-- Records for this task follows --

Fixpoint parse_digits (s : string) : Decimal.uint * string :=
  match s with
  | String a s' =>
      match digit_of a with
      | Some d => let (u, r) := parse_digits s' in (d u, r)
      | None => (Decimal.Nil, s)
      end
  | EmptyString => (Decimal.Nil, EmptyString)
  end.

(** The integer part of a JSON number: a single zero, or a digit from one to
    nine followed by digits. *)
Definition parse_uint (s : string) : option (Decimal.uint * string) :=
  match s with
  | String a s' =>
      if Ascii.eqb a "0" then Some (Decimal.D0 Decimal.Nil, s')
      else match digit_of a with
           | Some d => let (u, r) := parse_digits s' in Some (d u, r)
           | None => None
           end
  | EmptyString => None
  end.

Definition starts_fraction (s : string) : bool :=
  match s with
  | String a _ => Ascii.eqb a "." || Ascii.eqb a "e" || Ascii.eqb a "E"
  | EmptyString => false
  end.

Definition parse_number (s : string) : option (value * string) :=
  match s with
  | String a s' =>
      if Ascii.eqb a "-" then
        match parse_uint s' with
        | Some (u, r) =>
            if starts_fraction r then None
            else Some (VNum (Z.of_int (Decimal.Neg u)), r)
        | None => None
        end
      else
        match parse_uint s with
        | Some (u, r) =>
            if starts_fraction r then None
            else Some (VNum (Z.of_int (Decimal.Pos u)), r)
        | None => None
        end
  | EmptyString => None
  end.

Definition hex_value (a : ascii) : option N :=
  let n := N_of_ascii a in
  if ((48 <=? n) && (n <=? 57))%N then Some (n - 48)%N
  else if ((97 <=? n) && (n <=? 102))%N then Some (n - 87)%N
  else if ((65 <=? n) && (n <=? 70))%N then Some (n - 55)%N
  else None.

Definition hex4 (a b c d : ascii) : option N :=
  match hex_value a, hex_value b, hex_value c, hex_value d with
  | Some x, Some y, Some z, Some w => Some (((x * 16 + y) * 16 + z) * 16 + w)%N
  | _, _, _, _ => None
  end.

Definition unescape (b : ascii) : option ascii :=
  if Ascii.eqb b quote then Some quote
  else if Ascii.eqb b backslash then Some backslash
  else if Ascii.eqb b "/" then Some "/"%char
  else if Ascii.eqb b "b" then Some "008"%char
  else if Ascii.eqb b "f" then Some "012"%char
  else if Ascii.eqb b "n" then Some "010"%char
  else if Ascii.eqb b "r" then Some "013"%char
  else if Ascii.eqb b "t" then Some "009"%char
  else None.

(** The body of a string literal, after its opening quote. *)
Fixpoint parse_string (s : string) : option (string * string) :=
  match s with
  | EmptyString => None
  | String a s' =>
      if Ascii.eqb a quote then Some (EmptyString, s')
      else if Ascii.eqb a backslash then
        match s' with
        | String b s'' =>
            if Ascii.eqb b "u" then
              match s'' with
              | String h1 (String h2 (String h3 (String h4 r))) =>
                  match hex4 h1 h2 h3 h4 with
                  | Some code =>
                      if (code <? 256)%N then
                        match parse_string r with
                        | Some (t, rest) => Some (String (ascii_of_N code) t, rest)
                        | None => None
                        end
                      else None
                  | None => None
                  end
              | _ => None
              end
            else
              match unescape b with
              | Some c =>
                  match parse_string s'' with
                  | Some (t, rest) => Some (String c t, rest)
                  | None => None
                  end
              | None => None
              end
        | EmptyString => None
        end
      else if (N_of_ascii a <? 32)%N then None
      else
        match parse_string s' with
        | Some (t, rest) => Some (String a t, rest)
        | None => None
        end
  end.

(** [dict(pairs)]: a repeated key keeps its first position and takes the
    last value. *)
Definition dict_of_pairs (pairs : list (string * value)) : list (string * value) :=
  fold_left (fun d kv => dict_set (fst kv) (snd kv) d) pairs [].

Fixpoint parse_value (fuel : nat) (s : string) : option (value * string) :=
  match fuel with
  | O => None
  | S n =>
      match s with
      | EmptyString => None
      | String c r =>
          if Ascii.eqb c quote then
            match parse_string r with
            | Some (t, rest) => Some (VStr t, rest)
            | None => None
            end
          else if Ascii.eqb c "[" then
            match skip_ws r with
            | String c1 r1 =>
                if Ascii.eqb c1 "]" then Some (VList [], r1)
                else match parse_elems n (String c1 r1) with
                     | Some (l, rest) => Some (VList l, rest)
                     | None => None
                     end
            | EmptyString => None
            end
          else if Ascii.eqb c "{" then
            match skip_ws r with
            | String c1 r1 =>
                if Ascii.eqb c1 "}" then Some (VDict [], r1)
                else match parse_members n (String c1 r1) with
                     | Some (d, rest) => Some (VDict (dict_of_pairs d), rest)
                     | None => None
                     end
            | EmptyString => None
            end
          else if str_startswith "null" s then Some (VNone, str_drop 4 s)
          else if str_startswith "true" s then Some (VBool true, str_drop 4 s)
          else if str_startswith "false" s then Some (VBool false, str_drop 5 s)
          else parse_number s
      end
  end
with parse_elems (fuel : nat) (s : string) : option (list value * string) :=
  match fuel with
  | O => None
  | S n =>
      match parse_value n s with
      | Some (v, r) =>
          match skip_ws r with
          | String c r1 =>
              if Ascii.eqb c "," then
                match parse_elems n (skip_ws r1) with
                | Some (l, rest) => Some (v :: l, rest)
                | None => None
                end
              else if Ascii.eqb c "]" then Some ([v], r1)
              else None
          | EmptyString => None
          end
      | None => None
      end
  end
with parse_members (fuel : nat) (s : string)
  : option (list (string * value) * string) :=
  match fuel with
  | O => None
  | S n =>
      match s with
      | String q r =>
          if Ascii.eqb q quote then
            match parse_string r with
            | Some (k, r1) =>
                match skip_ws r1 with
                | String c r2 =>
                    if Ascii.eqb c ":" then
                      match parse_value n (skip_ws r2) with
                      | Some (v, r3) =>
                          match skip_ws r3 with
                          | String c' r4 =>
                              if Ascii.eqb c' "," then
                                match parse_members n (skip_ws r4) with
                                | Some (d, rest) => Some ((k, v) :: d, rest)
                                | None => None
                                end
                              else if Ascii.eqb c' "}" then Some ([(k, v)], r4)
                              else None
                          | EmptyString => None
                          end
                      | None => None
                      end
                    else None
                | EmptyString => None
                end
            | None => None
            end
          else None
      | EmptyString => None
      end
  end.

-- Records for this task concluded --

■ **What to work on**
Extract all of the data shown above and repeat it verbatim.

■ **Task response**
Fixpoint parse_digits (s : string) : Decimal.uint * string :=
  match s with
  | String a s' =>
      match digit_of a with
      | Some d => let (u, r) := parse_digits s' in (d u, r)
      | None => (Decimal.Nil, s)
      end
  | EmptyString => (Decimal.Nil, EmptyString)
  end.

(** The integer part of a JSON number: a single zero, or a digit from one to
    nine followed by digits. *)
Definition parse_uint (s : string) : option (Decimal.uint * string) :=
  match s with
  | String a s' =>
      if Ascii.eqb a "0" then Some (Decimal.D0 Decimal.Nil, s')
      else match digit_of a with
           | Some d => let (u, r) := parse_digits s' in Some (d u, r)
           | None => None
           end
  | EmptyString => None
  end.

Definition starts_fraction (s : string) : bool :=
  match s with
  | String a _ => Ascii.eqb a "." || Ascii.eqb a "e" || Ascii.eqb a "E"
  | EmptyString => false
  end.

Definition parse_number (s : string) : option (value * string) :=
  match s with
  | String a s' =>
      if Ascii.eqb a "-" then
        match parse_uint s' with
        | Some (u, r) =>
            if starts_fraction r then None
            else Some (VNum (Z.of_int (Decimal.Neg u)), r)
        | None => None
        end
      else
        match parse_uint s with
        | Some (u, r) =>
            if starts_fraction r then None
            else Some (VNum (Z.of_int (Decimal.Pos u)), r)
        | None => None
        end
  | EmptyString => None
  end.

Definition hex_value (a : ascii) : option N :=
  let n := N_of_ascii a in
  if ((48 <=? n) && (n <=? 57))%N then Some (n - 48)%N
  else if ((97 <=? n) && (n <=? 102))%N then Some (n - 87)%N
  else if ((65 <=? n) && (n <=? 70))%N then Some (n - 55)%N
  else None.

Definition hex4 (a b c d : ascii) : option N :=
  match hex_value a, hex_value b, hex_value c, hex_value d with
  | Some x, Some y, Some z, Some w => Some (((x * 16 + y) * 16 + z) * 16 + w)%N
  | _, _, _, _ => None
  end.

Definition unescape (b : ascii) : option ascii :=
  if Ascii.eqb b quote then Some quote
  else if Ascii.eqb b backslash then Some backslash
  else if Ascii.eqb b "/" then Some "/"%char
  else if Ascii.eqb b "b" then Some "008"%char
  else if Ascii.eqb b "f" then Some "012"%char
  else if Ascii.eqb b "n" then Some "010"%char
  else if Ascii.eqb b "r" then Some "013"%char
  else if Ascii.eqb b "t" then Some "009"%char
  else None.

(** The body of a string literal, after its opening quote. *)
Fixpoint parse_string (s : string) : option (string * string) :=
  match s with
  | EmptyString => None
  | String a s' =>
      if Ascii.eqb a quote then Some (EmptyString, s')
      else if Ascii.eqb a backslash then
        match s' with
        | String b s'' =>
            if Ascii.eqb b "u" then
              match s'' with
              | String h1 (String h2 (String h3 (String h4 r))) =>
                  match hex4 h1 h2 h3 h4 with
                  | Some code =>
                      if (code <? 256)%N then
                        match parse_string r with
                        | Some (t, rest) => Some (String (ascii_of_N code) t, rest)
                        | None => None
                        end
                      else None
                  | None => None
                  end
              | _ => None
              end
            else
              match unescape b with
              | Some c =>
                  match parse_string s'' with
                  | Some (t, rest) => Some (String c t, rest)
                  | None => None
                  end
              | None => None
              end
        | EmptyString => None
        end
      else if (N_of_ascii a <? 32)%N then None
      else
        match parse_string s' with
        | Some (t, rest) => Some (String a t, rest)
        | None => None
        end
  end.

(** [dict(pairs)]: a repeated key keeps its first position and takes the
    last value. *)
Definition dict_of_pairs (pairs : list (string * value)) : list (string * value) :=
  fold_left (fun d kv => dict_set (fst kv) (snd kv) d) pairs [].

Fixpoint parse_value (fuel : nat) (s : string) : option (value * string) :=
  match fuel with
  | O => None
  | S n =>
      match s with
      | EmptyString => None
      | String c r =>
          if Ascii.eqb c quote then
            match parse_string r with
            | Some (t, rest) => Some (VStr t, rest)
            | None => None
            end
          else if Ascii.eqb c "[" then
            match skip_ws r with
            | String c1 r1 =>
                if Ascii.eqb c1 "]" then Some (VList [], r1)
                else match parse_elems n (String c1 r1) with
                     | Some (l, rest) => Some (VList l, rest)
                     | None => None
                     end
            | EmptyString => None
            end
          else if Ascii.eqb c "{" then
            match skip_ws r with
            | String c1 r1 =>
                if Ascii.eqb c1 "}" then Some (VDict [], r1)
                else match parse_members n (String c1 r1) with
                     | Some (d, rest) => Some (VDict (dict_of_pairs d), rest)
                     | None => None
                     end
            | EmptyString => None
            end
          else if str_startswith "null" s then Some (VNone, str_drop 4 s)
          else if str_startswith "true" s then Some (VBool true, str_drop 4 s)
          else if str_startswith "false" s then Some (VBool false, str_drop 5 s)
          else parse_number s
      end
  end
with parse_elems (fuel : nat) (s : string) : option (list value * string) :=
  match fuel with
  | O => None
  | S n =>
      match parse_value n s with
      | Some (v, r) =>
          match skip_ws r with
          | String c r1 =>
              if Ascii.eqb c "," then
                match parse_elems n (skip_ws r1) with
                | Some (l, rest) => Some (v :: l, rest)
                | None => None
                end
              else if Ascii.eqb c "]" then Some ([v], r1)
              else None
          | EmptyString => None
          end
      | None => None
      end
  end
with parse_members (fuel : nat) (s : string)
  : option (list (string * value) * string) :=
  match fuel with
  | O => None
  | S n =>
      match s with
      | String q r =>
          if Ascii.eqb q quote then
            match parse_string r with
            | Some (k, r1) =>
                match skip_ws r1 with
                | String c r2 =>
                    if Ascii.eqb c ":" then
                      match parse_value n (skip_ws r2) with
                      | Some (v, r3) =>
                          match skip_ws r3 with
                          | String c' r4 =>
                              if Ascii.eqb c' "," then
                                match parse_members n (skip_ws r4) with
                                | Some (d, rest) => Some ((k, v) :: d, rest)
                                | None => None
                                end
                              else if Ascii.eqb c' "}" then Some ([(k, v)], r4)
                              else None
                          | EmptyString => None
                          end
                      | None => None
                      end
                    else None
                | EmptyString => None
                end
            | None => None
            end
          else None
      | EmptyString => None
      end
  end.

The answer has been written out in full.